Evidence Of a More Natural "Sea Level" For Prostitution In Thailand?
According to the decidedly non-sex blogger Alex Tabarrok of Marginal Revolution, Thailand's turning into a case history for the virtues of ditching the antediluvian "virgin/whore" dichotomy. Check out his excerpt from annoyingly titled "The Wisdom of Whores: Bureaucrats, Brothels, and the Business of AIDS" by epidemiologist and HIV/AIDs researcher Elizabeth Pisani.
Thailand used to fit the the classic 'virtuous girls, philandering boys' model. At the start of the 1990s, 57 percent of twenty-one-year-old men in Northern Thailand trooped off to the brothel to do their philandering. More than half the sex workers who soaked up their excess energy were HIV-infected....
Then...the Thai economy boomed. Girls were getting better educations than ever before...Educated girls were waiting longer before getting married, but not before having sex. By the end of the 1990s, 45 percent of girls aged 15-21 in northern Thailand admitted to having sex with boyfriends before marriage, compared to less than a tenth of that in a nationwide survey in 1993.
...So at the end of the decade, we have a lot more premarital sex and not all that much condom use with girlfriends. But now that these young, cash-strapped guys can have sex without paying, they've stopped handing over cash for sex. By the end of the 1990s, only 7 percent of young men were paying for sex, and HIV prevalence in sex workers had come down too.
....In short, more women having premarital sex equals less HIV.

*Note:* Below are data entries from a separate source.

(** ** A backtracking matcher for the regular expressions of the code

    Python's [re] tries the alternatives of a pattern from left to right
    and a greedy repetition from the longest run to the shortest; the
    first way that succeeds is the match.  [run] lists the ways a pattern
    can match at a position in that order, so that its head is the match
    Python reports. *)

Module Re.

Inductive regex : Type :=
| Eps
| Bol                               (* ^ *)
| Cls (p : ascii -> bool)           (* one character of a class *)
| Seq (r1 r2 : regex)
| Alt (r1 r2 : regex)
| Star (p : ascii -> bool)          (* c*, greedy, over a class *)
| Grp (name : string) (r : regex).  (* a capturing group *)

(** A matcher state: characters consumed since the start of the subject,
    what is left of it, and the groups closed so far. *)
Record mstate : Type := MState {
  pos : nat;
  rest : string;
  caps : list (string * string)
}.

Fixpoint star_run (p : ascii -> bool) (n : nat) (s : string)
         (cs : list (string * string)) : list mstate :=
  match s with
  | String c s' =>
      if p c then (star_run p (S n) s' cs ++ [MState n s cs])%list
      else [MState n s cs]
  | EmptyString => [MState n s cs]
  end.

Fixpoint run (r : regex) (st : mstate) : list mstate :=
  match r with
  | Eps => [st]
  | Bol => if Nat.eqb (pos st) 0 then [st] else []
  | Cls p =>
      match rest st with
      | String c s' => if p c then [MState (S (pos st)) s' (caps st)] else []
      | EmptyString => []
      end
  | Seq r1 r2 => flat_map (run r2) (run r1 st)
  | Alt r1 r2 => (run r1 st ++ run r2 st)%list
  | Star p => star_run p (pos st) (rest st) (caps st)
  | Grp name r' =>
      map (fun st' =>
             MState (pos st') (rest st')
                    (caps st'
                       ++ [(name, Str.take (pos st' - pos st) (rest st))])%list)
          (run r' st)
  end.

(** Pattern building blocks. *)
Definition chr (c : ascii) : regex := Cls (Ascii.eqb c).
Definition chr_i (c : ascii) : regex :=
  Cls (fun x => Ascii.eqb (Str.lower_char x) (Str.lower_char c)).
(** [\d]: a decimal digit, which below 256 is one of 0-9. *)
Definition digit : regex := Cls Str.is_digit.
Definition opt (r : regex) : regex := Alt r Eps.
Definition plus (p : ascii -> bool) : regex := Seq (Cls p) (Star p).

Fixpoint lit (s : string) : regex :=
  match s with
  | EmptyString => Eps
  | String c s' => Seq (chr c) (lit s')
  end.

(** A literal under [re.IGNORECASE]. *)
Fixpoint lit_i (s : string) : regex :=
  match s with
  | EmptyString => Eps
  | String c s' => Seq (chr_i c) (lit_i s')
  end.

Fixpoint alts (rs : list regex) : regex :=
  match rs with
  | [] => Cls (fun _ => false)
  | [r] => r
  | r :: rs' => Alt r (alts rs')
  end.

Fixpoint seqs (rs : list regex) : regex :=
  match rs with
  | [] => Eps
  | r :: rs' => Seq r (seqs rs')
  end.

(** [re.match]: the first way to match at the start of the subject. *)
Definition match_ (r : regex) (s : string) : option mstate :=
  hd_error (run r (MState 0 s [])).

(** [re.search]: the first start position, from the left, with a match. *)
Fixpoint search_from (r : regex) (n : nat) (s : string) : option mstate :=
  match run r (MState n s []) with
  | st :: _ => Some st
  | [] =>
      match s with
      | EmptyString => None
      | String _ s' => search_from r (S n) s'
      end
  end.

Definition search (r : regex) (s : string) : option mstate :=
  search_from r 0 s.

(** [m.group(name)], the empty string when the group took no part. *)
Fixpoint assoc (name : string) (cs : list (string * string)) : string :=
  match cs with
  | [] => ""
  | (n, g) :: cs' => if String.eqb n name then g else assoc name cs'
  end.

Definition group (name : string) (st : mstate) : string :=
  assoc name (caps st).

End Re.

(** ** Python values

    What [json.loads] returns and what a feed entry holds: [None],
    booleans, integers, floats, strings, lists and dictionaries with string
    keys.  A float carries its exact value, which decides truth and
    equality, and the text [repr] prints for it. *)

Inductive pyval : Type :=
| PNone
| PBool (b : bool)
| PInt (z : Z)
| PFloat (v : Q) (text : string)
| PStr (s : string)
| PList (l : list pyval)
| PDict (d : list (string * pyval)).

Module Py.

(** [bool(v)] *)
Definition truthy (v : pyval) : bool :=
  match v with
  | PNone => false
  | PBool b => b
  | PInt z => negb (z =? 0)%Z
  | PFloat q _ => negb (Qeq_bool q 0)
  | PStr s => negb (String.eqb s "")
  | PList l => match l with [] => false | _ => true end
  | PDict d => match d with [] => false | _ => true end
  end.

Definition hex_digit (n : nat) : ascii :=
  if (n <? 10)%nat then ascii_of_nat (48 + n) else ascii_of_nat (87 + n).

Tabarrok (and possibly Pisani) see this primarily as a triumph against HIV. And it really is a triumph. But I'd just point out it's *also* a "triumph" against prostitution and, by extension, *sex* trafficking (though not, unfortunately *labor* trafficking.)
Too bad it works in a way that's exactly antithetical to rabid anti-prostitution types like the Southern Baptist Convention and their admirers who, by extension, imagine an outlaw prostitution *and* sexual agency for women approach -- while evidently refuted at least amongst Thai nationals, at least so far -- would be more to their liking.
And no, as always, I'm not saying prostitution is bad or wrong. I'm just saying I think the standard theory whereby a small number of women are sacrificed to prostitution in order to preserve the "purity" of "good" women from the "scourge" of horny men just kind of... sucks. For prostitutes who have to survive their designation as second-class citizens, for customers who have to endure the schizophrenic assumption that they're such superior beings they degrade anyone they have sex with, and with non-sex worker women who are expected to pretend that except for childbearing life exists entirely above the belly button.
Evidence from Thailand and, according to Kinsey, the U.S. over approximately the last century, the "virgin/whore" dichotomy accounted for something like 90% of all contacts with prostitutes, to the benefit of no one and increased peril for almost everyone. And actually, given that current customers give roughly the same excuses of "asexual" or unadventurous wives and "seed-spreading" men, I'm guessing the natural market for unencumbered prostitution might be even lower. Which might sound negative except...
Except that it really would be great both the sex workers who really are are currently trafficked and "prostituted" and if the much larger number who turn to sex work out of social or economic circumstance rather than affirmative desire were no longer required to meet the remaining demand. it would be cool for people like RenegadeEvolution and "Belle de Jour" as well who actually *enjoy* what they're doing because they wouldn't have to perpetually worry about getting knocked off by psychopathic customers, overzealous prosecutors, and people who are dead sure they're still somehow being forced into it.